Et il a poursuivi en entrant sur sa scène d’entraîneur, entre 2012 et 2018: « J’avais de l’expérience en tant que footballeur en Colombie, je connaissais leurs particularités et leur vestiaire. J’ai aimé que les gens sachent dès le début ce qu’ils voulaient faire, et j’ai senti que là aussi je devais faire un changement important. C’était difficile d’essayer de changer ces choses et nous avons abordé de nombreux aspects qui ont aidé avec les problèmes d’organisation, pour que les matchs amicaux ne soient plus avec des équipes mineures ou centrales. Américains, que nous ne voulions pas aller célébrer un match qui était une séance d’entraînement, mais que nous allions plutôt jouer avec des équipes et des rivaux européens qui nous permettraient de grandir même dans la défaite. Mais il fallait changer. »

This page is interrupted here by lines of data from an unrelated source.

(** *** Submission *)

Lemma handleSubmit_invalid (rt : Runtime) (env : Env) (st : State) (w : World)
    (u : User) (m : jsstring) :
  isAuthenticated env = true ->
  user env = Some u ->
  firstFailure (formData st) = Some m ->
  handleSubmit rt env (st, w) = (Normal tt, (withError m st, w)).
Proof.
  intros Hauth Huser Hv. unfold handleSubmit, bind.
  rewrite Hauth, Huser, validateForm_eq, Hv. reflexivity.
Qed.

Lemma handleSubmit_valid (rt : Runtime) (env : Env) (st : State) (w : World) (u : User) :
  isAuthenticated env = true ->
  user env = Some u ->
  firstFailure (formData st) = None ->
  handleSubmit rt env (st, w) =
  try_finally
    (try_catch (publish rt env u)
       (fun err =>
          console_error err ;;
          setError (or_else (message err)
                      (js "Failed to publish article. Please try again."))))
    (setIsSubmitting false)
    (withError (js "") (withIsSubmitting true st), w).
Proof.
  intros Hauth Huser Hv. unfold handleSubmit. rewrite Hauth, Huser.
  unfold bind at 1. rewrite validateForm_eq, Hv. reflexivity.
Qed.
Definition TooManyRedirects (msg : string) : Exc :=
  {| is_Timeout := false; is_HTTPError := false; is_ConnectionError := false;
     is_RequestException := true; is_JSONDecodeError := false;
     exc_str := msg |}.

Definition RequestsJSONDecodeError (msg : string) : Exc :=
  {| is_Timeout := false; is_HTTPError := false; is_ConnectionError := false;
     is_RequestException := true; is_JSONDecodeError := true;
     exc_str := msg |}.

Definition JSONDecodeError (msg : string) : Exc :=
  {| is_Timeout := false; is_HTTPError := false; is_ConnectionError := false;
     is_RequestException := false; is_JSONDecodeError := true;
     exc_str := msg |}.

Definition KeyError (msg : string) : Exc :=
  {| is_Timeout := false; is_HTTPError := false; is_ConnectionError := false;
     is_RequestException := false; is_JSONDecodeError := false;
     exc_str := msg |}.

Definition OSError (msg : string) : Exc :=
  {| is_Timeout := false; is_HTTPError := false; is_ConnectionError := false;
     is_RequestException := false; is_JSONDecodeError := false;
     exc_str := msg |}.

End Exceptions.

(** ** [consultar_auditoria] *)

(** The dictionary that the function returns:
    [{"status": "success", "data": ...}] or
    [{"status": "failed", "error": ...}], the latter with or without the
    key ["raw_response"]. *)
Inductive QueryResult : Type :=
| Success (data : json)
| Failed (error : string) (raw_response : option string).
(** X23.  When the clock readings of [init] are those of one turn, no
    more than 300 ms apart, [init] itself never calls [paginate]: it
    leaves the session on hold, the table being the one left by the
    click.  If the session is through later on, it went
    through at one poll, before which it was on hold with the page
    untouched, and [paginate] got the page as it stood at that poll, with
    whatever rows the host had put there by then. *)
Theorem paginate_takes_settled_table
    (host : nat -> list Row -> list Stray ->
            list Row * list Stray * bool)
    (anchors : list SeeAll.Anchor) (others : list Stray) (t0 t1 t2 t3 : Z)
    (pg : Page)
    (trace : list Event) :
  (t2 - t1 <= 300)%Z -> (t3 - t0 <= 5000)%Z -> widget pg = None ->
  let s0 := init host (Some anchors) others t0 t1 t2 t3 pg in
  on_hold s0
  /\ page s0 = after_click host (Some anchors) others pg
  /\ (through (run s0 trace) ->
      exists before now1 now2 after,
        trace = before ++ Timer now1 now2 :: after
        /\ on_hold (run s0 before)
        /\ widget (page (run s0 before)) = None
        /\ page (run s0 (before ++ [Timer now1 now2]))
           = paginate (page (run s0 before))).
Proof.
  intros H1 H2 Hwid s0. subst s0. rewrite init_unfold.
  set (s := mkSession _ _ _ _ _).
  pose proof (runPagination_hold t0 t1 t2 t3 s H1 H2 eq_refl) as Hhold.
  destruct (after_click_frame host (Some anchors) others pg) as [Hw Hc].
  split; [done|]. split.
  { destruct Hhold as (w & Hw0 & (Hp & _) & _). revert Hw0.
    unfold runPagination.
    set (w0 := Watcher.waitForPostsToStabilize _ _ _ _ _ _).
    destruct (Watcher.promise w0) eqn:Hp0; simpl; [done| |];
      intros [= <-]; congruence. }
  intros Hthrough.
  destruct (hold_run (onPageCalls pg)
              (console (after_click host (Some anchors) others pg)) trace
              (runPagination t0 t1 t2 t3 s))
    as [[Hh _]|[_ Hsplit]]; [done| | |].
  - apply untouched_runPagination; simpl; [congruence|done|done|done].
  - destruct (hold_not_through _ Hh Hthrough).
  - destruct Hsplit as (before & now1 & now2 & after & -> & Hh & Hu & Hpage).
    exists before, now1, now2, after. split; [done|]. split; [done|].
    split; [|done]. by destruct Hu as (? & _).
Qed.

« C’est ainsi que nous sommes entrés dans la compétition et avons participé aux Coupes du monde au Brésil et en Russie et dans les deux cas, nous avons eu une très bonne participation. Évidemment, il manquait toujours quelque chose de plus, mais je pense que pour l’équipe nationale senior, c’était un pas en avant. J’ai toujours dit que la Colombie devait encore grandir dans ce type de situations, dans les moments clés. »

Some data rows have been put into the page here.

(* ===== verification/_CoqProject ===== *)
-Q . S2P
Prelude.v
Float64.v
Number.v
Decimal.v
Json.v
Hash.v
Identity.v
State.v
Object.v
Decay.v
Budget.v
Ledger.v
Cost.v
Policy.v
Scheduler.v
Explanation.v
Codec.v
Protocol.v
Transport.v
Socket.v
Wire.v
Messages.v
Persistence.v
ByteCodec.v
Fabric.v
Report.v
Typing.v
Storage.v
Coordinator.v
Authority.v
Settlement.v
Server.v
Worker.v
System.v
Network.v
Delivery.v
Quiet.v
Service.v
Console.v
Multiprocess.v
StaleExample.v
Examples.v
Tests.v
Float32.v
Cuda.v
Cli.v
(** What is nearer to [m * 2^e] than to its neighbours is rounded to it. *)
Lemma round_ratio_near n d m e : 0 < n -> 0 < d -> 2 ^ 52 <= m < 2 ^ 53 -> -1074 <= e ->
  (let '(n', d') := scaled 2 e n d in 2 * Z.abs (n' - m * d') < d' /\ (m = 2 ^ 52 -> 4 * Z.abs (n' - m * d') < d')) ->
  round_ratio n d = (e + 1074) * 2 ^ 52 + m.
Proof.
  intros Hn Hd Hm He Hnear. unfold round_ratio. pose proof (scaled_pos 2 e n d ltac:(lia) Hn Hd) as [Hpn Hpd].
  set (L := log2_ratio n d). set (T := Z.abs L + Z.abs e + 60).
  pose proof (log2_ratio_spec n d T Hn Hd ltac:(lia)) as [HL1 HL2]. fold L in HL1, HL2.
  destruct (scaled_common 2 e T n d) as (c & Hc & En & Ed); [lia..|].
  destruct (scaled 2 e n d) as [n' d'] eqn:Es. cbn [fst snd] in *. destruct Hnear as [H1 H2].
  rewrite En in HL1, HL2. set (u := d * 2 ^ (e + T)) in *.
  assert (forall j, 0 <= j <= 53 -> d * 2 ^ (e + j + T) = 2 ^ j * u) as Hu.
  { intros j Hj. unfold u. replace (e + j + T) with (e + T + j) by lia. rewrite Z.pow_add_r by lia. ring. }
  assert (0 < c * d') by nia. assert (u = d' * c) as Eu by exact Ed.
  assert (L < e + 53) as Hlt.
  { apply Z.nle_gt. intros Hle. assert (2 ^ (e + 53 + T) <= 2 ^ (L + T)) by (apply Z.pow_le_mono_r; lia).
    pose proof (Hu 53 ltac:(lia)). nia. }
  assert (e + 51 <= L) as Hge.
  { apply Z.nlt_ge. intros Hle. assert (2 ^ (L + 1 + T) <= 2 ^ (e + 51 + T)) by (apply Z.pow_le_mono_r; lia).
    pose proof (Hu 51 ltac:(lia)). nia. }
  assert (L = e + 52 \/ L = e + 51) as [EL|EL] by lia.
  - replace (Z.max (-1074) (L - 52)) with e by lia. rewrite Es. rewrite (div_half_even_near n' d' m) by (done || lia). done.
  - assert (m = 2 ^ 52) as Em.
    { replace (L + 1 + T) with (e + 52 + T) in HL2 by lia. rewrite Hu in HL2 by lia. nia. }
    destruct (Z.eq_dec e (-1074)) as [->|Hne].
    + replace (Z.max (-1074) (L - 52)) with (-1074) by lia. rewrite Es. rewrite (div_half_even_near n' d' m) by (done || lia). done.
    + replace (Z.max (-1074) (L - 52)) with (e - 1) by lia. specialize (H2 Em).
      destruct (scaled_common 2 (e - 1) T n d) as (c2 & Hc2 & En2 & Ed2); [lia..|].
      pose proof (scaled_pos 2 (e - 1) n d ltac:(lia) Hn Hd) as [_ Hpd2].
      destruct (scaled 2 (e - 1) n d) as [n2 d2]. cbn [fst snd] in *.
      assert (u = 2 * (d2 * c2)) as Eu2.
      { rewrite <- Ed2. unfold u. replace (e + T) with (e - 1 + T + 1) by lia. rewrite Z.pow_add_r by lia. ring. }
      rewrite (div_half_even_near n2 d2 (2 ^ 53)); [rewrite Em; lia|done|].
      assert (4 * Z.abs (n' * c - m * (d' * c)) < d' * c) as H4 by nia.
      rewrite <- Eu, <- En, En2, Eu2 in H4. nia.
Qed.
(* ===== verification/Json.v ===== *)
(** * json.hpp: a JSON value, its printer and its parser

    [Value] with objects as lists sorted by key (the [std::map]), [dump] with
    its indentation, and the recursive-descent [Parser].  The parser's position
    is the rest of the text; an exception carries that rest and its message. *)

From Stdlib Require Import ZArith Lia Ascii String.
From stdpp Require Import base list numbers strings sorting.
From S2P Require Import Prelude Float64 Number Decimal.
Local Open Scope Z_scope.
Local Open Scope warmth_scope.

(** ** Values *)
Unset Elimination Schemes.
Inductive Value :=
  | Null
  | Bool (b : bool)
  | Number (d : double)
  | Str (s : string)
  | Array (l : list Value)
  | Object (l : list (string * Value)).
Set Elimination Schemes.

(** Induction with the hypothesis for every element. *)
Section Value_ind.
Context (P : Value -> Prop) (HNull : P Null) (HBool : forall b, P (Bool b)) (HNumber : forall d, P (Number d))
  (HStr : forall s, P (Str s)) (HArray : forall l, Forall P l -> P (Array l))
  (HObject : forall l, Forall (fun kv => P kv.2) l -> P (Object l)).
Fixpoint Value_ind (v : Value) : P v :=
  match v with
  | Null => HNull
  | Bool b => HBool b
  | Number d => HNumber d
  | Str s => HStr s
  | Array l =>
      HArray l ((fix go l : Forall P l := match l with [] => Forall_nil_2 _ | x :: l => Forall_cons_2 _ _ _ (Value_ind x) (go l) end) l)
  | Object l =>
      HObject l ((fix go l : Forall (fun kv => P kv.2) l :=
                    match l with [] => Forall_nil_2 _ | kv :: l => Forall_cons_2 _ kv _ (Value_ind kv.2) (go l) end) l)
  end.
End Value_ind.

(** [std::map::operator[]] and assignment. *)
Fixpoint map_set (k : string) (v : Value) (l : list (string * Value)) : list (string * Value) :=
  match l with
  | [] => [(k, v)]
  | (k', v') :: l' =>
      match String.compare k k' with
      | Lt => (k, v) :: l
      | Eq => (k, v) :: l'
      | Gt => (k', v') :: map_set k v l'
      end
  end.

(** [Value::set] on an object. *)
Definition set_key (k : string) (v : Value) (o : Value) : Value :=
  match o with Object l => Object (map_set k v l) | o => o end.

(** ** Printing *)
Definition char (n : nat) : ascii := ascii_of_nat n.
Definition quote : ascii := char 34.
Definition backslash : ascii := char 92.

(** [write_escaped], character by character: the case of the quote appends the
    quote itself. *)
Definition hex_char (n : Z) : ascii := if n <? 10 then ascii_of_byte (48 + n) else ascii_of_byte (87 + n).
Definition escape (c : ascii) : string :=
  let n := byte_of_ascii c in
  if n =? 34 then String quote ""
  else if n =? 92 then String backslash (String backslash "")
  else if n =? 8 then String backslash "b"
  else if n =? 12 then String backslash "f"
  else if n =? 10 then String backslash "n"
  else if n =? 13 then String backslash "r"
  else if n =? 9 then String backslash "t"
  else if n <? 32 then String backslash "u00" +:+ String (hex_char (n / 16)) (String (hex_char (n mod 16)) "")
  else String c "".
Fixpoint escape_all (s : string) : string :=
  match s with EmptyString => "" | String c s => escape c +:+ escape_all s end.
Definition write_escaped (s : string) : string := String quote (escape_all s +:+ String quote "").

(** A result of [int] arithmetic; overflow is undefined behaviour, as is what
    [number_text] says, and here [None]. *)
Definition to_int (z : Z) : option Z := if (- 2 ^ 31 <=? z) && (z <? 2 ^ 31) then Some z else None.

(** A new line and the indentation, when pretty-printing. *)
Fixpoint spaces (n : nat) : string := match n with O => "" | S n => String " " (spaces n) end.
Definition line (indent depth : Z) : option string :=
  if indent <? 0 then Some ""
  else n ← to_int (depth * indent); Some (String (char 10) (spaces (Z.to_nat n))).

Definition join (l : list string) : string := String.concat "," l.

Section each.
Context {A B : Type} (f : A -> option B).
Fixpoint each (l : list A) : option (list B) :=
  match l with [] => Some [] | x :: l => y ← f x; ys ← each l; Some (y :: ys) end.
End each.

Pékerman a souligné : « Nous avons encore un long chemin à parcourir. Mais je pense que nous avons un diagnostic : je lui ai laissé le soin avant de ne pas vouloir rester pour une troisième période. Il me semble qu’il doit faire des changements profonds qui ne concernent plus le directeur technique ni le jeu, je pense qu’il y a une question de ne pas se résigner à voir les choses différemment quand on doit beaucoup travailler dans les divisions inférieures. Ce n’est pas pareil. C’est presque impossible au niveau national de pouvoir faire quoi L’Argentine a la concurrence qu’elle a dans les différentes catégories. Quelque chose dont on se plaint parfois, parce qu’il y a tellement de nouvelles équipes, parce que des équipes de tout le pays participent aux championnats, qui sont devenus très fédéraux, mais qui permettent aussi la croissance de nombreuses régions. « Au-delà du fait que nous avons les grandes équipes, le football est aussi pratiqué par des équipes de régions, de l’intérieur et des mineures. »

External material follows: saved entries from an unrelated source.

(* ===== verification/Cost.v ===== *)
(** * cost_model.hpp: the readiness cost estimate

    [CostBreakdown], [ReadinessCost] and [cost_model::estimate]; the 64-bit
    sums wrap and the time is accumulated in [double]s in the order of the
    code. *)

From Stdlib Require Import ZArith Lia String.
From stdpp Require Import base list numbers strings sets.
From S2P Require Import Prelude Float64 State Object.
Local Open Scope Z_scope.
Local Open Scope warmth_scope.

Inductive CostKind := CK_UNKNOWN | CK_ESTIMATED | CK_MEASURED | CK_REPORTED | CK_DERIVED.

Definition cost_kind_name (k : CostKind) : string :=
  match k with
  | CK_UNKNOWN => "UNKNOWN"
  | CK_ESTIMATED => "ESTIMATED"
  | CK_MEASURED => "MEASURED"
  | CK_REPORTED => "REPORTED"
  | CK_DERIVED => "DERIVED"
  end.

Record CostBreakdown := mkCost {
  bytes_to_transfer : Z;
  bytes_resident : Z;
  artifacts_to_validate : Z;
  kernels_to_prepare : Z;
  graphs_to_prepare : Z;
  context_init_steps : Z;
  adapter_activation_bytes : Z;
  tokenizer_init_steps : Z;
  prefix_kv_bytes : Z;
  allocator_init_steps : Z;
  engine_startup_ms : Z;
  sync_cost_ms : Z;
  dependency_checks : Z }.

Definition cost_zero : CostBreakdown := mkCost 0 0 0 0 0 0 0 0 0 0 0 0 0.

Definition total_bytes (c : CostBreakdown) : Z :=
  u64 (bytes_to_transfer c + bytes_resident c + adapter_activation_bytes c + prefix_kv_bytes c).

Definition is_zero (c : CostBreakdown) : bool :=
  (bytes_to_transfer c =? 0) && (bytes_resident c =? 0) && (artifacts_to_validate c =? 0) &&
  (kernels_to_prepare c =? 0) && (graphs_to_prepare c =? 0) && (context_init_steps c =? 0) &&
  (adapter_activation_bytes c =? 0) && (tokenizer_init_steps c =? 0) && (prefix_kv_bytes c =? 0) &&
  (allocator_init_steps c =? 0) && (engine_startup_ms c =? 0) && (sync_cost_ms c =? 0) &&
  (dependency_checks c =? 0).

Record ReadinessCost := mkReadinessCost {
  cost_kind : CostKind;
  estimated : CostBreakdown;
  measured : CostBreakdown;
  expected_ttfu_ms : double;
  observed_ttfu_ms : double }.

Definition has_measurement (c : ReadinessCost) : bool :=
  negb (is_zero (measured c)) || dgt (observed_ttfu_ms c) dzero.

(** [s == a || s == b || ...]. *)
Definition status_in (l : list DimensionStatus) (s : DimensionStatus) : bool := bool_decide (s ∈ l).

(** [const bool cold], [partial] and [warm] of [estimate]. *)
Definition cost_cold (st : WarmthState) : bool := bool_decide (st ∈ [COLD; DISCOVERED; EVICTED; INVALIDATED]).
Definition cost_warm (st : WarmthState) : bool := bool_decide (st ∈ [WARM; HOT]).

(** The integer part of [estimate]: the fields of [cost.estimated]. *)
Definition estimate_breakdown (obj : WarmthObject) (model_bytes : Z) : CostBreakdown :=
  let d := dims_ obj in
  let st := state_ obj in
  let cold := cost_cold st in
  let partial := bool_decide (st = PARTIALLY_WARM) in
  let warm := cost_warm st in
  let bytes := if model_bytes =? 0 then Z.shiftl 1 30 else model_bytes in
  let transfer := if status_in [D_COLD; D_DISCOVERED] (artifact_availability d) then bytes else 0 in
  let transfer := if status_in [D_COLD] (model_residency d) then u64 (transfer + bytes) else transfer in
  let validate := if status_in [D_COLD; D_DISCOVERED; D_PARTIAL] (artifact_validation d) then 1 else 0 in
  let kernels := if status_in [D_COLD; D_DISCOVERED] (kernel_readiness d) then 1 else 0 in
  let graphs := if status_in [D_COLD; D_DISCOVERED] (graph_readiness d) then 1 else 0 in
  let context := if status_in [D_COLD; D_DISCOVERED] (cuda_context_readiness d) then 1 else 0 in
  let adapter := if status_in [D_COLD; D_DISCOVERED] (adapter_residency d) then Z.shiftl 1 28 else 0 in
  let tokenizer := if status_in [D_COLD] (tokenizer_readiness d) then 1 else 0 in
  let allocator := if status_in [D_COLD] (allocator_readiness d) then 1 else 0 in
  let prefix := if status_in [D_PARTIAL] (prefix_kv_reuse d) then Z.shiftl 1 26 else 0 in
  let engine := if status_in [D_COLD; D_DISCOVERED] (engine_readiness d) then (if cold then 900 else 200) else 0 in
  let checks := if negb (all_ready d) then 1 else 0 in
  let checks := if any_suspect d then u64 (checks + 1) else checks in
  let sync := if 0 <? checks then (if warm then 2 else if partial then 60 else 250) else 0 in
  mkCost transfer 0 validate kernels graphs context adapter tokenizer prefix allocator engine sync checks.

(** [40e9 * 0.9]: the product of two [double] literals. *)
Definition transfer_rate : double := dmul (d_of_Z 40000000000) (dlit 9 10).

(** [if (n > 0) ttf += ms]. *)
Definition add_if (n ms : Z) (ttf : double) : double := if 0 <? n then dadd ttf (d_of_Z ms) else ttf.

(** The time part of [estimate]: the accumulation of [ttf]. *)
Definition estimate_ttfu (c : CostBreakdown) (cold : bool) : double :=
  let ttf := dzero in
  let ttf := if 0 <? bytes_to_transfer c
             then dadd ttf (ddiv (d_of_Z (bytes_to_transfer c)) transfer_rate) else ttf in
  let ttf := add_if (context_init_steps c) 1200 ttf in
  let ttf := add_if (kernels_to_prepare c) 600 ttf in
  let ttf := add_if (graphs_to_prepare c) 400 ttf in
  let ttf := add_if (adapter_activation_bytes c) 300 ttf in
  let ttf := add_if (tokenizer_init_steps c) 30 ttf in
  let ttf := add_if (allocator_init_steps c) 150 ttf in
  let ttf := add_if (prefix_kv_bytes c) 200 ttf in
  let ttf := dadd ttf (d_of_Z (engine_startup_ms c)) in
  let ttf := dadd ttf (d_of_Z (sync_cost_ms c)) in
  if cold then dadd ttf (d_of_Z 3000) else ttf.

Definition estimate (obj : WarmthObject) (model_bytes : Z) : ReadinessCost :=
  let c := estimate_breakdown obj model_bytes in
  mkReadinessCost CK_ESTIMATED c cost_zero (estimate_ttfu c (cost_cold (state_ obj))) dzero.

(** ** Lemmas *)

Lemma all_ready_usable d : all_ready d = true <-> Forall (fun s => usable s = true) (dims_all d).
Proof.
  unfold all_ready. rewrite bool_decide_eq_true, ready_count_filter. apply (filter_full usable (dims_all d)).
Qed.

(** A usable status is none of those that cost something. *)
Lemma usable_not_in l s : usable s = true ->
  status_in l D_READY = false -> status_in l D_VALID = false -> status_in l s = false.
Proof. by destruct s. Qed.

Lemma usable_not_suspect d : Forall (fun s => usable s = true) (dims_all d) -> any_suspect d = false.
Proof.
  intros H. apply not_true_iff_false. unfold any_suspect. rewrite existsb_exists. intros (s & Hs & He).
  apply bool_decide_eq_true in He. subst. rewrite Forall_forall in H.
  apply list_elem_of_In, H in Hs. done.
Qed.

Lemma estimate_breakdown_ready o mb : all_ready (dims_ o) = true -> estimate_breakdown o mb = cost_zero.
Proof.
  intros Hr. pose proof (proj1 (all_ready_usable _) Hr) as Hu. unfold estimate_breakdown.
  rewrite Hr, (usable_not_suspect _ Hu). unfold dims_all in Hu. rewrite !Forall_cons in Hu. decompose [and] Hu.
  rewrite !usable_not_in by done. reflexivity.
Qed.

(** ** Properties *)

(** the estimate is zero exactly for an object whose twelve dimensions are
    all usable, whatever the model size; such an object costs no time at all
    when its state is not a cold one, and the 3000 ms restart penalty when it
    is. *)
Theorem estimate_zero_iff_ready (o : WarmthObject) (mb : Z) :
  (is_zero (estimated (estimate o mb)) = true <-> all_ready (dims_ o) = true) /\
  (all_ready (dims_ o) = true ->
     expected_ttfu_ms (estimate o mb) = if cost_cold (state_ o) then d_of_Z 3000 else dzero).
Proof.
  split; [split|].
  - intros Hz. destruct (all_ready (dims_ o)) eqn:Hr; [done|]. exfalso.
    cbn [estimate estimated] in Hz. unfold estimate_breakdown in Hz. rewrite Hr in Hz. unfold is_zero in Hz.
    apply andb_true_iff in Hz as [_ Hz]. apply Z.eqb_eq in Hz. cbn [dependency_checks negb] in Hz.
    destruct (any_suspect _); discriminate.
  - intros Hr. cbn [estimate estimated]. by rewrite estimate_breakdown_ready.
  - intros Hr. cbn [estimate expected_ttfu_ms]. rewrite estimate_breakdown_ready by done.
    destruct (cost_cold _); vm_compute; reflexivity.
Qed.

(** the transfer estimate wraps: for a model of 2^63 bytes that is neither
    available nor resident the two contributions cancel, and an object with
    everything still to fetch is estimated to transfer nothing. *)
Theorem estimate_transfer_wraps :
  bytes_to_transfer (estimated (estimate sample_object (2 ^ 63))) = 0 /\
  bytes_to_transfer (estimated (estimate sample_object (2 ^ 62))) = 2 ^ 63.
Proof. vm_compute. auto. Qed.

« Et la Colombie est un tournoi très difficile pour le football local, et l’opportunité de grandir dans les équipes nationales est lorsque les joueurs vont dans les ligues importantes à l’étranger. Et souvent, ils n’ont pas accès, ce qui se remarque dans les matchs décisifs et importants. Je vois qu’ils souffriront encore jusqu’à ce qu’on puisse changer une structure très difficile à changer », a conclu avec force Don José.
Après la défaite contre l’Argentine, la Colombie jouera samedi contre la France pour le bronze à la Coupe du monde des moins de 20 ans. Le meilleur résultat historique est précisément une troisième place, lorsqu’ils ont battu l’Argentine lors de ce match, aux Émirats Arabes Unis 2003.